**Task description:** Print the first line of the data below and every one after it, through the line containing "as Hc by lia.", exactly as written.

**Stored data entries:**
Lemma digit_char_spec (d : Z) :
  0 <= d < 10 ->
  digit (ascii_of_nat (48 + Z.to_nat d))
  /\ PyStr.digit_val (ascii_of_nat (48 + Z.to_nat d)) = d.
Proof.
  intros Hd.
  assert (d = 0 \/ d = 1 \/ d = 2 \/ d = 3 \/ d = 4 \/ d = 5 \/ d = 6
          \/ d = 7 \/ d = 8 \/ d = 9) as Hc by lia.
  repeat destruct Hc as [-> | Hc]; try subst d; split; reflexivity.
Qed.

Lemma digit_not_special (c : ascii) :
  digit c ->
  PyStr.is_space c = false /\ Ascii.eqb c "-" = false /\ Ascii.eqb c "+" = false
  /\ Ascii.eqb c "_" = false /\ Ascii.eqb c "T" = false.
Proof.
  destruct c as [[] [] [] [] [] [] [] []]; vm_compute; intros H;
    try discriminate H; repeat split.
Qed.

Lemma digits_le_digits (fuel : nat) : forall z,
  0 <= z -> Forall (fun c => digit c) (digits_le fuel z).
Proof.
  induction fuel as [|fuel IH]; intros z Hz; simpl; [constructor|].
  constructor.
  - apply digit_char_spec. apply Z.mod_pos_bound. lia.
  - destruct (z <? 10); [constructor|]. apply IH. apply Z.div_pos; lia.
Qed.

Lemma digits_le_value (fuel : nat) : forall z,
  0 <= z < 2 ^ Z.of_nat fuel ->
  foldr (fun c a => 10 * a + PyStr.digit_val c) 0 (digits_le fuel z) = z.
Proof.
  induction fuel as [|fuel IH]; intros z Hz.
  - simpl in *. lia.
  - cbn [digits_le foldr].
    rewrite (proj2 (digit_char_spec (z mod 10) (Z.mod_pos_bound z 10 eq_refl))).
    destruct (Z.ltb_spec z 10) as [Hlt|Hge].
    + cbn [foldr]. rewrite Z.mod_small; lia.
    + rewrite IH.
      * pose proof (Z.div_mod z 10). lia.
      * rewrite Nat2Z.inj_succ, Z.pow_succ_r in Hz by lia.
        split; [apply Z.div_pos; lia|].
        apply Z.div_lt_upper_bound; lia.
Qed.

**Response:**
Lemma digit_char_spec (d : Z) :
  0 <= d < 10 ->
  digit (ascii_of_nat (48 + Z.to_nat d))
  /\ PyStr.digit_val (ascii_of_nat (48 + Z.to_nat d)) = d.
Proof.
  intros Hd.
  assert (d = 0 \/ d = 1 \/ d = 2 \/ d = 3 \/ d = 4 \/ d = 5 \/ d = 6
          \/ d = 7 \/ d = 8 \/ d = 9) as Hc by lia.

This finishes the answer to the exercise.